Soy el biógrafo del más grande escritor desconocido de todos los tiempos en lengua española. Sí, ni más ni menos. Pero vamos por partes, que no juego a las hipérboles. El título del personaje puede parecer rimbombante o, cuando menos, exagerado.
Pero no lo es. ¿Cómo llamaría usted a un escritor que haya vendido más de ochenta millones de libros en nueve años bajo distintos pseudónimos? Yendo más allá: lo hizo sin una aparición en público, sin autógrafos, sin acudir a editoriales y sin anunciarse al peor estilo de los egos ciegos: "Compre el nuevo thriller del autor de 'Crónicas Alteradas'". No, nada de eso.
No lo necesitó.
Julián Rodríguez Madrid escribió cuarenta y una obras literarias, entre novelas y poemarios, usando otros tantos pseudónimos.
Llevo la mitad de mi vida siguiéndole la pista, atando cabos, comprendiéndolo, aprendiendo su metalenguaje y su filosofía de vida. Jamás usó una palabra de más, jamás una de menos. Fue un escritor quirúrgico y aséptico. Tengo la recopilación de todas sus obras, comentadas por mí, por supuesto; y además comentada por todos los literatos "educados" que analizaron su obra por separado, sin saber quién era el espíritu tras los nombres de mampostería.
Pero yo sí que lo sé.
Este hombre fuera de lo común, que estudió las letras viviendo sumergido en ellas, sin nunca contaminarse con la opinión de profesionales en el arte de agradar al cliente y no de ser instrumento de la palabra, me ha dejado, sin embargo, con una obra póstuma que viene a ser - y aquí, en el colmo de la sinrazón, he apoyado mi opinión en las bases robustas e inútiles de los más grandes escritores de la nación, quienes están atónitos con el manuscrito, y han estudiado hasta el cansancio la obra, la cual me obliga a converger con ellos, en que representa lo más puro de las letras castellanas y de cualquier idioma - la más ardua empresa que pueda tocarle a un hagiógrafo de las letras.
El libro en cuestión lo conseguí, casi perdido, en una biblioteca del centro de la ciudad, un día en el cual buscaba perezosamente artículos de periódico sobre El Hombre Feliz, el libro que creía era el último del insigne Rodríguez Madrid.
El artículo decía: "La metáfora del hombre llevada a encarar la solitaria realidad de su existencia, una mancha efímera en la página de la literatura, es abordada magistralmente...".

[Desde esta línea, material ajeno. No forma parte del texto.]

(** * opencode-chat-recall: transcript store and chunk search

    A shallow embedding of [src/storage.ts], [src/search.ts],
    [src/formatter.ts], [src/tools.ts] and the hooks of the plugin entry
    point, followed by the properties of the transcript store, the chunk
    builder, the renderers, the search engine, the retention sweep, the
    hooks and the two tools.

    Conventions of the embedding

    - A JavaScript string is a [string]: a sequence of code units, taken in
      the Latin-1 range (one [ascii] per code unit).  [toLowerCase], the
      whitespace class of [/\s+/] and the case folding of the [i] flag are
      the restrictions of the JavaScript ones to that range.
    - A JavaScript number that holds a timestamp, an offset or a limit is a
      [Z]; [undefined] is [None].
    - [Date.now()] is an explicit argument [now].
    - The file system below [TRANSCRIPT_DIR] is a value of type [Disk]; an
      operation that reads or writes it is a computation of the monad [IO],
      which threads the disk and an exception.  The failures embedded are a
      missing file or directory, a file that does not parse as JSON, and a
      [RegExp] syntax error; a write always succeeds.
    - The rendering of a date ([toISOString], [toLocaleString]) and the
      indentation of [JSON.stringify(value, null, 2)] belong to the host;
      the renderers and the tools take them as arguments.
    - [log.*] appends to a log file outside [TRANSCRIPT_DIR]; it is not part
      of the state. *)

From Stdlib Require Import String Ascii List ZArith Lia Bool DecimalString.
From Stdlib Require Import Sorting.Permutation Sorting.Sorted DecimalNat.
From stdpp Require Import gmap strings.
Import ListNotations.
Local Open Scope Z_scope.
Local Open Scope string_scope.
Local Open Scope list_scope.

(* ================================================================= *)
(** ** JavaScript strings *)

Module JsString.

(** Code units of a string, and back. *)
Fixpoint chars (s : string) : list ascii :=
  match s with
  | EmptyString => []
  | String c s' => c :: chars s'
  end.

Fixpoint ofChars (l : list ascii) : string :=
  match l with
  | [] => EmptyString
  | c :: l' => String c (ofChars l')
  end.

Definition code (c : ascii) : N := N_of_ascii c.

(** [String.prototype.toLowerCase] on one Latin-1 code unit: A-Z, and the
    accented capitals U+00C0-U+00DE except the multiplication sign U+00D7. *)
Definition lowerChar (c : ascii) : ascii :=
  let n := code c in
  if ((65 <=? n) && (n <=? 90) ||
      (192 <=? n) && (n <=? 222) && negb (n =? 215))%N
  then ascii_of_N (n + 32) else c.

(** [s.toLowerCase()] on Latin-1 code units.  There it maps code unit by
    code unit and keeps the length; outside that range the built-in does
    not (U+0130 becomes two code units). *)
Fixpoint toLowerCase (s : string) : string :=
  match s with
  | EmptyString => EmptyString
  | String c s' => String (lowerChar c) (toLowerCase s')
  end.

(** The class [\s] of a regular expression, in the Latin-1 range:
    TAB, LF, VT, FF, CR, SPACE and NO-BREAK SPACE. *)
Definition isWhitespace (c : ascii) : bool :=
  let n := code c in
  ((9 <=? n) && (n <=? 13) || (n =? 32) || (n =? 160))%N.

(** [s.startsWith(p)] *)
Fixpoint startsWith (s p : string) : bool :=
  match p, s with
  | EmptyString, _ => true
  | String _ _, EmptyString => false
  | String b p', String a s' => Ascii.eqb a b && startsWith s' p'
  end.

(** [s.endsWith(p)] *)
Definition endsWith (s p : string) : bool :=
  let n := String.length s in
  let m := String.length p in
  (m <=? n)%nat && String.eqb (substring (n - m) m s) p.

(** [s.includes(t)] *)
Fixpoint includes (s t : string) : bool :=
  startsWith s t ||
  match s with
  | EmptyString => false
  | String _ s' => includes s' t
  end.

(** [s.indexOf(t)]: the least offset at which [t] occurs, or -1. *)
Fixpoint indexOf (s t : string) : Z :=
  if startsWith s t then 0
  else match s with
       | EmptyString => -1
       | String _ s' =>
           let i := indexOf s' t in
           if (i =? -1)%Z then -1 else i + 1
       end.

Definition len (s : string) : Z := Z.of_nat (String.length s).

(** Relative offsets of [slice]: a negative one counts from the end, and
    both are clamped to the string. *)
Definition clampIndex (n : Z) (i : Z) : Z :=
  if (i <? 0)%Z then Z.max (n + i) 0 else Z.min i n.

(** [s.slice(a, b)] *)
Definition slice (s : string) (a b : Z) : string :=
  let from := clampIndex (len s) a in
  let to := clampIndex (len s) b in
  substring (Z.to_nat from) (Z.to_nat (Z.max (to - from) 0)) s.

(** [s.split(/\s+/)]: the pieces between maximal runs of whitespace; a
    run at either end leaves an empty piece there.  [cur] is the piece
    being read (reversed) and [inRun] tells that the previous code unit
    was whitespace. *)
Fixpoint splitWsFrom (cur : list ascii) (inRun : bool) (s : string)
  : list string :=
  match s with
  | EmptyString => [ofChars (rev cur)]
  | String c s' =>
      if isWhitespace c then
        if inRun then splitWsFrom [] true s'
        else ofChars (rev cur) :: splitWsFrom [] true s'
      else splitWsFrom (c :: cur) false s'
  end.

Definition splitWhitespace (s : string) : list string :=
  splitWsFrom [] false s.

(** [Boolean(s)] for a string: the empty string is the only falsy one. *)
Definition truthy (s : string) : bool :=
  match s with
  | EmptyString => false
  | String _ _ => true
  end.

(** [parts.join(sep)] *)
Definition join (sep : string) (parts : list string) : string :=
  String.concat sep parts.

(** [s.repeat(n)] *)
Fixpoint repeatString (s : string) (n : nat) : string :=
  match n with
  | O => EmptyString
  | S k => s +:+ repeatString s k
  end.

(** [arr.slice(0, n)] of an array. *)
Definition sliceTo {A : Type} (l : list A) (n : Z) : list A :=
  firstn (Z.to_nat (clampIndex (Z.of_nat (length l)) n)) l.

End JsString.
Import JsString.

(* ================================================================= *)
(** ** Objects used as maps, and directory listings

    [index.transcripts] is a JavaScript object used as a map.  Its own
    string keys are enumerated in insertion order ([Object.values],
    [Object.entries]), so it is an association list with unique keys:
    assigning to a key that is present keeps its place, assigning to a new
    key appends.  (Keys that are canonical array indices would be
    enumerated first; session identifiers are not of that form.)  The
    entries of a directory are kept the same way, [readdir] listing them
    in the order of their creation; the order only decides between chunks
    with equal timestamps. *)

Module Assoc.

Section Ops.
Context {V : Type}.

Fixpoint get (k : string) (o : list (string * V)) : option V :=
  match o with
  | [] => None
  | (k', v) :: o' => if String.eqb k' k then Some v else get k o'
  end.

(** [o[k] = v] *)
Fixpoint set (k : string) (v : V) (o : list (string * V)) : list (string * V) :=
  match o with
  | [] => [(k, v)]
  | (k', v') :: o' =>
      if String.eqb k' k then (k, v) :: o' else (k', v') :: set k v o'
  end.

(** [delete o[k]] *)
Fixpoint remove (k : string) (o : list (string * V)) : list (string * V) :=
  match o with
  | [] => []
  | (k', v') :: o' =>
      if String.eqb k' k then remove k o' else (k', v') :: remove k o'
  end.

Definition keys (o : list (string * V)) : list string := map fst o.
Definition values (o : list (string * V)) : list V := map snd o.
End Ops.

End Assoc.

(* ================================================================= *)
(** ** types.ts *)

Module Types.

Inductive Role := user | assistant.

Record TranscriptMetadata := {
  sessionID : string;
  projectID : string;
  title : string;
  directory : string;
  worktree : string;
  createdAt : Z;
  updatedAt : Z;
  messageCount : Z;
  compacted : bool;
  compactedAt : option Z;
  expiresAt : Z
}.

Record TranscriptIndex := {
  version : Z;
  transcripts : list (string * TranscriptMetadata)
}.

Record TranscriptChunk := {
  chunk_id : string;
  chunk_sessionID : string;
  messageID : string;
  role : Role;
  content : string;
  timestamp : Z;
  partTypes : list string
}.

Record Transcript := {
  metadata : TranscriptMetadata;
  markdown : string;
  text : string;
  chunks : list TranscriptChunk
}.

Record SearchContext := {
  before : option string;
  after : option string
}.

Record SearchResult := {
  result_sessionID : string;
  sessionTitle : string;
  result_messageID : string;
  result_role : Role;
  excerpt : string;
  result_timestamp : Z;
  score : Z;
  context : SearchContext
}.

End Types.
Export Types.

(** A stable sort, as [Array.prototype.sort] is: [le a b] tells that the
    comparator's result on [(a, b)] is not positive, and an element stays
    before the later elements it does not exceed. *)
Section StableSort.
Context {A : Type} (le : A -> A -> bool).

Fixpoint insertSorted (x : A) (l : list A) : list A :=
  match l with
  | [] => [x]
  | y :: l' => if le x y then x :: y :: l' else y :: insertSorted x l'
  end.

Fixpoint stableSort (l : list A) : list A :=
  match l with
  | [] => []
  | x :: l' => insertSorted x (stableSort l')
  end.
End StableSort.

(* ================================================================= *)
(** ** The transcript directory and the monad of its operations *)

(** A file read with [.json()]: it holds a value of the expected shape or
    does not parse. *)
Inductive JsonFile (A : Type) :=
  | Json (a : A)
  | Malformed.
Arguments Json {A} a.
Arguments Malformed {A}.

(** [<TRANSCRIPT_DIR>/<sessionID>/]: each file is present or not, and so
    is the [chunks] directory, whose entries are kept in [readdir] order. *)
Record SessionDir := {
  metadata_json : option (JsonFile TranscriptMetadata);
  transcript_md : option string;
  transcript_txt : option string;
  chunks_dir : option (list (string * JsonFile TranscriptChunk))
}.

(** [TRANSCRIPT_DIR]: its absolute path ([~/.local/share/opencode/transcripts]
    under the home directory of the process), [index.json], and one
    directory per session. *)
Record Disk := {
  TRANSCRIPT_DIR : string;
  index_json : option (JsonFile TranscriptIndex);
  session_dirs : gmap string SessionDir
}.

Inductive Exn :=
  | ENOENT              (* no such file or directory *)
  | JSONParseError      (* [.json()] of a file that does not parse *)
  | RegExpSyntaxError.  (* [new RegExp] of an invalid pattern *)

(** The outcome of a call: a value, an exception, or [Unmodelled] when the
    call leaves the part of JavaScript embedded here (see [newRegExp]);
    no [catch] handles the last. *)
Inductive Result (A : Type) :=
  | Ok (a : A)
  | Throw (e : Exn)
  | Unmodelled.
Arguments Ok {A} a.
Arguments Throw {A} e.
Arguments Unmodelled {A}.

#[global] Instance Result_ret : MRet Result := fun A a => Ok a.
#[global] Instance Result_bind : MBind Result := fun A B f m =>
  match m with
  | Ok a => f a
  | Throw e => Throw e
  | Unmodelled => Unmodelled
  end.

Definition IO (A : Type) : Type := Disk -> Result A * Disk.

#[global] Instance IO_ret : MRet IO := fun A a d => (Ok a, d).
#[global] Instance IO_bind : MBind IO := fun A B f m d =>
  match m d with
  | (Ok a, d') => f a d'
  | (Throw e, d') => (Throw e, d')
  | (Unmodelled, d') => (Unmodelled, d')
  end.

Module Fs.

Definition throw {A : Type} (e : Exn) : IO A := fun d => (Throw e, d).

(** [try { m } catch (e) { handler e }] *)
Definition tryCatch {A : Type} (m : IO A) (handler : Exn -> IO A) : IO A :=
  fun d =>
    match m d with
    | (Throw e, d') => handler e d'
    | r => r
    end.

Definition liftResult {A : Type} (r : Result A) : IO A := fun d => (r, d).

Definition getDisk : IO Disk := fun d => (Ok d, d).

(** [join(a, b)] of [node:path], for segments that need no normalising. *)
Definition join (a b : string) : string := a +:+ "/" +:+ b.

Definition emptySessionDir : SessionDir :=
  {| metadata_json := None; transcript_md := None; transcript_txt := None;
     chunks_dir := None |}.

Definition isEmptySessionDir (sd : SessionDir) : bool :=
  match metadata_json sd, transcript_md sd, transcript_txt sd, chunks_dir sd with
  | None, None, None, None => true
  | _, _, _, _ => false
  end.

Definition setSessionDirs (m : gmap string SessionDir) (d : Disk) : Disk :=
  {| TRANSCRIPT_DIR := TRANSCRIPT_DIR d; index_json := index_json d;
     session_dirs := m |}.

Definition setIndexJson (f : option (JsonFile TranscriptIndex)) (d : Disk) : Disk :=
  {| TRANSCRIPT_DIR := TRANSCRIPT_DIR d; index_json := f;
     session_dirs := session_dirs d |}.

(** The session directory, or [ENOENT]. *)
Definition openSessionDir (sessionID : string) : IO SessionDir :=
  fun d =>
    match session_dirs d !! sessionID with
    | Some sd => (Ok sd, d)
    | None => (Throw ENOENT, d)
    end.

(** Rewrites the session directory, creating it (and its parents) when it
    is missing, as [Bun.write] and [mkdir] with [recursive] do. *)
Definition modifySessionDir (sessionID : string) (f : SessionDir -> SessionDir)
  : IO unit :=
  fun d =>
    let sd := default emptySessionDir (session_dirs d !! sessionID) in
    (Ok tt, setSessionDirs (<[sessionID := f sd]> (session_dirs d)) d).

(** [Bun.file(path).json()] *)
Definition parseJson {A : Type} (f : option (JsonFile A)) : IO A :=
  match f with
  | Some (Json a) => mret a
  | Some Malformed => throw JSONParseError
  | None => throw ENOENT
  end.

(** [Bun.file(path).text()] *)
Definition readText (f : option string) : IO string :=
  match f with
  | Some s => mret s
  | None => throw ENOENT
  end.

End Fs.

(* ================================================================= *)
(** ** storage.ts *)

Module Storage.
Import Fs.

Definition RETENTION_DAYS : Z := 7.
Definition INDEX_VERSION : Z := 1.

Definition withTranscripts (index : TranscriptIndex)
    (ts : list (string * TranscriptMetadata)) : TranscriptIndex :=
  {| version := version index; transcripts := ts |}.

Soy alérgico a los adjetivos superlativos; si van seguidos de más de un adverbio, siento lástima por los lectores, y desearía colocar un anuncio encabezando el escrito donde se advierta sobe lo dañino del espécimen. Por ello, abandoné la lectura para pasearme por los pasillos cuadriculados por sombras de recuerdos, cuando mi mirada fue atraída por un libro de tapa dura, en cuyo lomo se desdibujaban letras de oro que alguna vez, quizás pudieron ser leídas. Era un tomo del color del vino tinto, puesto en ese sitio con premura, sin orden ni concierto.
¿Cómo supe que era de Julián Rodríguez Madrid? Pues, quien tiene treinta años recopilando su obra, su pensamiento y su vida, no necesita autenticadores.
Tomé el tomo sin solicitarlo y... lo robé.
No se tome este acto mío a la ligera. No solo estaba preservando una obra del nuevo fundador de las letras, sino que el azar, o su primo dictatorial el destino, habían unido a esta obra impar con la única persona que podía entregarla al mundo sin deformaciones.
Tuve que evitar el deseo de correr para llegar a mi casa. Una vez en ella, me senté a la luz de mi lamparita halógena y abrí cuidadosamente el libro.
Por supuesto que no tenía firma.
Pero ya en su primera página, supe que estaba ante la obra maestra con la cual ni el escritor más ególatra soñaría en escribir: Ante mí, tenía una página en blanco impoluto.
¡Qué maestría! Rodríguez Madrid había llevado, sin escribir una letra, a cimas insospechadas el uso del idioma. Entendió la vida que existe en los espacios en blanco, entre las letras negras y pesadas que conforman las palabras, pero que son su alma invisible, su esencia, y lo plasmó, no en una, sino en casi mil páginas de silencio y espacio infinitos.
Horas estuve contemplando esa primera, magistral hoja, viendo las sombras de los árboles que señalaban con dedos sin luz, sobre ella, sin mancillarla. La interpreté con reverencia, y me sonreí, porque yo podía construir a mi antojo letras encadenadas en oraciones que eran al mismo tiempo hechura de este biógrafo de medio pelo y del gran escritor. Yo podía escribir sin tomar la pluma, mientras él, desde la tumba, dictaba.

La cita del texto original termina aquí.